◆ **WORK ORDER**:
For the material below, output exactly the span from the line with "destruct (read_next_ok true" to the line with "0 ≤ n → fits", including both, and nothing besides.

#### TASK DATA ####

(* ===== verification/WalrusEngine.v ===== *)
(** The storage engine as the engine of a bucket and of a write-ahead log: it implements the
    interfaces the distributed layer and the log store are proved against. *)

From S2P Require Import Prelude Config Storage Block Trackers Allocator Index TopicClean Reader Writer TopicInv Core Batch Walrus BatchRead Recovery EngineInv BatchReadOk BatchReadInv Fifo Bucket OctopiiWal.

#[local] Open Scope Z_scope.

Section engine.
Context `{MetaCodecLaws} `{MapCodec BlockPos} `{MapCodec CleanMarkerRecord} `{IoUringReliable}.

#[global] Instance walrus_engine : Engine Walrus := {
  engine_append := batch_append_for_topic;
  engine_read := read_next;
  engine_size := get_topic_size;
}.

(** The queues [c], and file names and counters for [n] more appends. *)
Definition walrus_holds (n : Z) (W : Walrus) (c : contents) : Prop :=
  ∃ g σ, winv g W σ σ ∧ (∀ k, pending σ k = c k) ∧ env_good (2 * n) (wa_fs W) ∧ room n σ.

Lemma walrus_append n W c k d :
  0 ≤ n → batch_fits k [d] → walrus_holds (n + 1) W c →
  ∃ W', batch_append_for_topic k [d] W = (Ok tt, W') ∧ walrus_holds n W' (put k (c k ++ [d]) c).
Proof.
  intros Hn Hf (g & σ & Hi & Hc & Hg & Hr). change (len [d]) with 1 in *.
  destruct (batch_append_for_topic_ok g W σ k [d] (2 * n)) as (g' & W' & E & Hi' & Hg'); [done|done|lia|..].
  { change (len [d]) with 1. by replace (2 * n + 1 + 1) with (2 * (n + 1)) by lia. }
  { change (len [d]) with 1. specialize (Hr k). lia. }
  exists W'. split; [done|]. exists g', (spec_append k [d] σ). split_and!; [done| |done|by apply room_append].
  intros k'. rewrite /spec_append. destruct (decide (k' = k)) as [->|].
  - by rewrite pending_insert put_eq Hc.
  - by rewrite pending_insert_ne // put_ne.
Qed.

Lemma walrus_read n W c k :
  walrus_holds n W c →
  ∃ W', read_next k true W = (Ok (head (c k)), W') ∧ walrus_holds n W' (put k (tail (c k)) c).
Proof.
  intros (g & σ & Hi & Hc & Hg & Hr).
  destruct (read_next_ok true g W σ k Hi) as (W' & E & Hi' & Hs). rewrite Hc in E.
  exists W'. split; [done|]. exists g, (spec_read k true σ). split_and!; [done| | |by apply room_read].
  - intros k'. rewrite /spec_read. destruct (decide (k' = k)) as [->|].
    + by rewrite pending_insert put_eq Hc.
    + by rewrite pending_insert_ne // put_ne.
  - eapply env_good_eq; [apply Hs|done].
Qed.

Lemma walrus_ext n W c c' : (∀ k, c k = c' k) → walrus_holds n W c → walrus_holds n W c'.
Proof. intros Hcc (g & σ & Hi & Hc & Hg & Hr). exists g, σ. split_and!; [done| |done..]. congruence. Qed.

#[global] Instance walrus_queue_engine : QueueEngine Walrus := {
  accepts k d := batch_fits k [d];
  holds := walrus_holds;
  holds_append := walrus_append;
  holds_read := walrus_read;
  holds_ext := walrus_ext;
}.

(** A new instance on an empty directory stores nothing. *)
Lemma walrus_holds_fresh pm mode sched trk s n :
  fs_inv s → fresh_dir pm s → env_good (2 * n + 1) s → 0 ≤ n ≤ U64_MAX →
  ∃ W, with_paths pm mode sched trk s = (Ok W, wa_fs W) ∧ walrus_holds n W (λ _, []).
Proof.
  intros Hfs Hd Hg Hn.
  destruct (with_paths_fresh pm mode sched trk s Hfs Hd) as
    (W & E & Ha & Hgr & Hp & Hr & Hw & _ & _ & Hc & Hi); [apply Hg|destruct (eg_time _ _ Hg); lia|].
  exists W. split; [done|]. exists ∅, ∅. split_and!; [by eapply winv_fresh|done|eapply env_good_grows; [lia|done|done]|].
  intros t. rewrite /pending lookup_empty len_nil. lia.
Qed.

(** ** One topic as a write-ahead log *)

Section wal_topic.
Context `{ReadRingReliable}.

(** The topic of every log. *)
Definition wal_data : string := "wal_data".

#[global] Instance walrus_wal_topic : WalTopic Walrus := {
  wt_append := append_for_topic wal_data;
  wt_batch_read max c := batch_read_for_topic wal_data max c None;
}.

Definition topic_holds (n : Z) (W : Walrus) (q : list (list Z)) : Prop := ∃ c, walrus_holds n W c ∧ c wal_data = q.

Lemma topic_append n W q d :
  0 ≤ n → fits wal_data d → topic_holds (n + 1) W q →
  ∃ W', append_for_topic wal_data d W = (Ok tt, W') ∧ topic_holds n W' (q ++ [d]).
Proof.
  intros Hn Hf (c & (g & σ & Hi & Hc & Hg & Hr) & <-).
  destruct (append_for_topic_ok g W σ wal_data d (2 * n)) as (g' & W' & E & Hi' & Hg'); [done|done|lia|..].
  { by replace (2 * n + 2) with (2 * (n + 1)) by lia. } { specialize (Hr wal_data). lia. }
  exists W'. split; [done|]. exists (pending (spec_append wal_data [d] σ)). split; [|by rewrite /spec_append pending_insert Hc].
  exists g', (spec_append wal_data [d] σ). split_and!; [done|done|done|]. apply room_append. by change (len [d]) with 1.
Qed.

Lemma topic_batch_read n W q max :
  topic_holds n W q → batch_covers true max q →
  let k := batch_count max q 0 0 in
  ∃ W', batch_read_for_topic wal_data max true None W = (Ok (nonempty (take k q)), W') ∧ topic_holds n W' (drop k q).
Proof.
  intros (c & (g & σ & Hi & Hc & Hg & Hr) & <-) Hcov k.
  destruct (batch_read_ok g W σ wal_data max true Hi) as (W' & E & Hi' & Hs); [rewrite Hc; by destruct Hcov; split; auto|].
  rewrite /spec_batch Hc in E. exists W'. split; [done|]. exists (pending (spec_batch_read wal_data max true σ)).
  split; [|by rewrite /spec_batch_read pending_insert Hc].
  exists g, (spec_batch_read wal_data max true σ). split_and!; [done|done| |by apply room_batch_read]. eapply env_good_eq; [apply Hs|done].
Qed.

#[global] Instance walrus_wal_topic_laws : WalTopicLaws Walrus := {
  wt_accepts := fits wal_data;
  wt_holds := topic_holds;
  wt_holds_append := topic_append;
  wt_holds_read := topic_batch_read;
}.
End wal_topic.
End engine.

####

◆ **RESULT OF THE TASK**:
  destruct (read_next_ok true g W σ k Hi) as (W' & E & Hi' & Hs). rewrite Hc in E.
  exists W'. split; [done|]. exists g, (spec_read k true σ). split_and!; [done| | |by apply room_read].
  - intros k'. rewrite /spec_read. destruct (decide (k' = k)) as [->|].
    + by rewrite pending_insert put_eq Hc.
    + by rewrite pending_insert_ne // put_ne.
  - eapply env_good_eq; [apply Hs|done].
Qed.

Lemma walrus_ext n W c c' : (∀ k, c k = c' k) → walrus_holds n W c → walrus_holds n W c'.
Proof. intros Hcc (g & σ & Hi & Hc & Hg & Hr). exists g, σ. split_and!; [done| |done..]. congruence. Qed.

#[global] Instance walrus_queue_engine : QueueEngine Walrus := {
  accepts k d := batch_fits k [d];
  holds := walrus_holds;
  holds_append := walrus_append;
  holds_read := walrus_read;
  holds_ext := walrus_ext;
}.

(** A new instance on an empty directory stores nothing. *)
Lemma walrus_holds_fresh pm mode sched trk s n :
  fs_inv s → fresh_dir pm s → env_good (2 * n + 1) s → 0 ≤ n ≤ U64_MAX →
  ∃ W, with_paths pm mode sched trk s = (Ok W, wa_fs W) ∧ walrus_holds n W (λ _, []).
Proof.
  intros Hfs Hd Hg Hn.
  destruct (with_paths_fresh pm mode sched trk s Hfs Hd) as
    (W & E & Ha & Hgr & Hp & Hr & Hw & _ & _ & Hc & Hi); [apply Hg|destruct (eg_time _ _ Hg); lia|].
  exists W. split; [done|]. exists ∅, ∅. split_and!; [by eapply winv_fresh|done|eapply env_good_grows; [lia|done|done]|].
  intros t. rewrite /pending lookup_empty len_nil. lia.
Qed.

(** ** One topic as a write-ahead log *)

Section wal_topic.
Context `{ReadRingReliable}.

(** The topic of every log. *)
Definition wal_data : string := "wal_data".

#[global] Instance walrus_wal_topic : WalTopic Walrus := {
  wt_append := append_for_topic wal_data;
  wt_batch_read max c := batch_read_for_topic wal_data max c None;
}.

Definition topic_holds (n : Z) (W : Walrus) (q : list (list Z)) : Prop := ∃ c, walrus_holds n W c ∧ c wal_data = q.

Lemma topic_append n W q d :
  0 ≤ n → fits wal_data d → topic_holds (n + 1) W q →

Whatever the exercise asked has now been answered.